Ces moments de tranquillité sont nécessaires pour son bien-être. «La société est de plus en plus compétitive et nous ne sommes pas faits que pour ça. Ces moments qu’on peut lui voler font du bien. Ils sont nécessaires pour mon équilibre». Au même titre que la spiritualité, qu’il a redécouverte grâce à un ami. «Je redéveloppe ma foi, dont je ne m’étais plus occupé depuis plusieurs années. Je retourne notamment à la messe et je me réserve des moments pour me retrouver seul avec Dieu. Cela m’apaise», confesse-t-il.
Sur le papier, tout cela semble simple, mais dans le tourbillon du quotidien, ce n’est pas toujours le cas. «Je n’arrive pas encore à appliquer tous mes nouveaux principes, mais j’y travaille. Le plus dur est de passer par-dessus mon esprit compétiteur. C’est mon objectif des dix prochaines années», admet-il en souriant. S’il ne souhaite à personne de vivre un burn-out, Christophe Bonvin reconnaît que cette épreuve lui a été bénéfique. «J’ai saisi qu’il y a différentes périodes dans une vie. A 50 ans, on ne peut plus faire les choses que l’on faisait à 20 ou même 40 ans.

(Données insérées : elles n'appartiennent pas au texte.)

(* ===== verification/MpTheorems.v ===== *)
(** What the Multi-Paxos cluster guarantees, and where it does not.

    Agreement holds on every run that avoids the two hazards of [leader.rs];
    each hazard alone lets two values be chosen in one slot, which the two
    counterexample runs show on the executable model. *)

From Stdlib Require Import Strings.Byte.
From S2P Require Import Prelude MpMessages Partition MpUtil.
From S2P Require Import MpAcceptor MpProxyLeader MpLeader MpReplica MpBatcher MpParticipant.
From S2P Require Import MpSystem MpInv MpFrame MpSafety MpBoot.

(** ** Concrete runs *)

(** The first iteration. *)
#[local] Instance first_iteration : IterationId := 1.

(** A cluster of three nodes with the shipped Multi-Paxos periods. *)
Definition example_config : MpConfig := mkMpConfig 100 10 5 5000 1 4 1 3.

Definition deliver (i : nat) : event := EvDeliver i 0.
Definition timer (i : nat) : event := EvTimer i 0.
Definition command : CommandBatchOrNoop := CommandBatch [[x2a]].
Definition run_from_boot (evs : list event) : option Sys :=
  s ← boot example_config 3; run s evs.
Definition safe_run_from_boot (evs : list event) : option Sys :=
  s ← boot example_config 3; safe_run s evs.

(** Node 1 is elected while node 3 leads, opens round 4 and gets a command chosen
    in slot 0.  Node 3 still has its no-op timer. *)
Definition takeover_events : list event :=
  [deliver 0; deliver 1; deliver 3; deliver 4; timer 0; deliver 9; deliver 11; deliver 12;
   deliver 13; deliver 14; deliver 15; deliver 17; EvPropose 1 (mkProposal [x2a]); timer 0;
   deliver 19; deliver 20; deliver 21; deliver 22; deliver 23; deliver 24; deliver 25;
   deliver 27; deliver 28].

(** A late [Phase1a] makes node 3 start round 9; its timer then fires in phase 1. *)
Definition late_phase1a_events : list event := [deliver 2; deliver 31].
Definition flush_events : list event :=
  [timer 5; deliver 35; deliver 36; deliver 37; deliver 39; deliver 40].

(** Node 3 gets a command chosen in slot 0, replica 1 tells the leaders that the
    prefix of length 1 is executed, and node 1 is elected. *)
Definition announced_events : list event :=
  [deliver 0; deliver 1; deliver 3; deliver 4; EvPropose 3 (mkProposal [x2a]); timer 5;
   deliver 7; deliver 8; deliver 9; deliver 10; deliver 12; deliver 13; deliver 16;
   deliver 19; timer 0; deliver 22; deliver 25; deliver 26; deliver 27].
Definition restart_events : list event :=
  [deliver 28; timer 7; deliver 31; deliver 33; deliver 34; deliver 35; deliver 36].

(** [chosen_values s slot]: the values announced as chosen for a slot. *)
Definition chosen_in (slot : Z) (p : Packet) : option CommandBatchOrNoop :=
  match pkt_msg p with
  | CHOSEN sl v => if sl =? slot then Some v else None
  | _ => None
  end.

Definition chosen_values (s : Sys) (slot : Z) : list CommandBatchOrNoop :=
  remove_dups (omap (chosen_in slot) (net s)).

Lemma elem_of_chosen_values s slot v :
  v ∈ chosen_values s slot <-> sent (net s) (CHOSEN slot v).
Proof.
  unfold chosen_values. rewrite elem_of_remove_dups, list_elem_of_omap. split.
  - intros (p & Hp & Hc). exists p. split; [done|]. unfold chosen_in in Hc.
    repeat case_match; try done. bool_to_prop. simplify_eq. congruence.
  - intros (p & Hp & Hm). exists p. split; [done|]. unfold chosen_in. rewrite Hm.
    by rewrite Z.eqb_refl.
Qed.

Lemma safe_run_result {A} evs (f : Sys -> A) x :
  (s ← safe_run_from_boot evs; Some (f s)) = Some x ->
  exists s0 s, boot example_config 3 = Some s0 /\ safe_run s0 evs = Some s /\ f s = x.
Proof.
  intros (s & (s0 & Hb & Hr)%bind_Some & [= <-])%bind_Some. by exists s0, s.
Qed.

Lemma takeover_chosen :
  (s ← safe_run_from_boot takeover_events; Some (chosen_values s 0)) = Some [command].
Proof. vm_compute. reflexivity. Qed.

(** ** Agreement *)

(** C1: in every iteration, on every run that avoids the two hazards of the leader, at most one value
    is chosen for a slot, whatever messages are lost, reordered or duplicated,
    whenever timers fire, and whatever partitions are simulated. *)
Theorem mp_agreement {iter : IterationId} (c : MpConfig) (n : nat) (s0 s : Sys) (evs : list event)
    (slot : Slot) (v v' : CommandBatchOrNoop) :
  (0 < n)%nat -> Z.of_nat n < 2 ^ 61 ->
  boot c n = Some s0 -> safe_run s0 evs = Some s ->
  v ∈ chosen_values s slot -> v' ∈ chosen_values s slot -> v = v'.
Proof.
  intros Hpos Hn Hboot Hrun Hv%elem_of_chosen_values Hv'%elem_of_chosen_values.
  assert (inv n s) as Hinv.
  { apply (inv_safe_run n Hn evs s0 s); [|done].
    apply boot_inv; [by eapply boot_boot_ok|lia]. }
  by eapply chosen_unique.
Qed.

Lemma mp_agreement_witness :
  exists s0 s, boot example_config 3 = Some s0 /\
    safe_run s0 takeover_events = Some s /\
    command ∈ chosen_values s 0 /\
    forall v, v ∈ chosen_values s 0 -> v = command.
Proof.
  destruct (safe_run_result _ _ _ takeover_chosen) as (s0 & s & Hb & Hr & Hc).
  assert (command ∈ chosen_values s 0) as Hin by (rewrite Hc; set_solver).
  exists s0, s. split_and!; [done..|]. intros v Hv.
  apply (mp_agreement example_config 3 s0 s takeover_events 0 v command);
    [lia|lia|assumption..].
Defined.

(** The log of node [q]'s replica. *)
Definition replica_log (s : Sys) (q : Z) (slot : Slot) : option CommandBatchOrNoop :=
  nd ← nodes s !! q; BufferMap.get (Replica.log (replica_comp nd)) slot.

(** C2: on such a run the logs of any two replicas agree wherever both are
    filled, and every logged value was voted for by a majority of acceptors in
    one round. *)
Theorem mp_replica_logs {iter : IterationId} (c : MpConfig) (n : nat) (s0 s : Sys) (evs : list event) :
  (0 < n)%nat -> Z.of_nat n < 2 ^ 61 ->
  boot c n = Some s0 -> safe_run s0 evs = Some s ->
  (forall q slot v, replica_log s q slot = Some v ->
     exists round, chosen_by n (net s) slot round v) /\
  (forall q q' slot v v', replica_log s q slot = Some v ->
     replica_log s q' slot = Some v' -> v = v').
Proof.
  intros Hpos Hn Hboot Hrun.
  assert (inv n s) as Hinv.
  { apply (inv_safe_run n Hn evs s0 s); [|done].
    apply boot_inv; [by eapply boot_boot_ok|lia]. }
  assert (forall q slot v, replica_log s q slot = Some v -> sent (net s) (CHOSEN slot v)) as Hl.
  { intros q slot v (nd & Hnd & Hg)%bind_Some. by eapply iv_replica. }
  split.
  - intros q slot v Hv%Hl. by apply (iv_chosen n s Hinv).
  - intros q q' slot v v' Hv%Hl Hv'%Hl. by eapply chosen_unique.
Qed.

Lemma takeover_logs :
  (s ← safe_run_from_boot takeover_events; Some (replica_log s 2 0, replica_log s 3 0)) =
  Some (Some command, Some command).
Proof. vm_compute. reflexivity. Qed.

Lemma mp_replica_logs_witness :
  exists s0 s, boot example_config 3 = Some s0 /\
    safe_run s0 takeover_events = Some s /\
    replica_log s 2 0 = Some command /\
    (exists round, chosen_by 3 (net s) 0 round command) /\
    forall q v, replica_log s q 0 = Some v -> v = command.
Proof.
  destruct (safe_run_result _ _ _ takeover_logs) as (s0 & s & Hb & Hr & Hc).
  injection Hc as Hc2 Hc3.
  pose proof (mp_replica_logs example_config 3 s0 s takeover_events ltac:(lia) ltac:(lia) Hb Hr)
    as [Hchosen Hagree].
  exists s0, s. split_and!; [done..| |].
  - by eapply Hchosen.
  - intros q v Hv. by eapply Hagree.
Defined.

(** ** The hazards *)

Pour comprendre cela, je ne pouvais pas faire l’économie de ce burn-out.»
Profil
1965 Naissance le 14 avril à Sion.
1982 Première apparition avec le FC Sion contre Neuchâtel Xamax.
1989 Mariage avec Christine.
1990, 1992, 1994 Naissance de ses trois enfants.
1997 Fin de carrière de footballeur.
2003 Commence son travail au sein de la maison Bonvin 1858.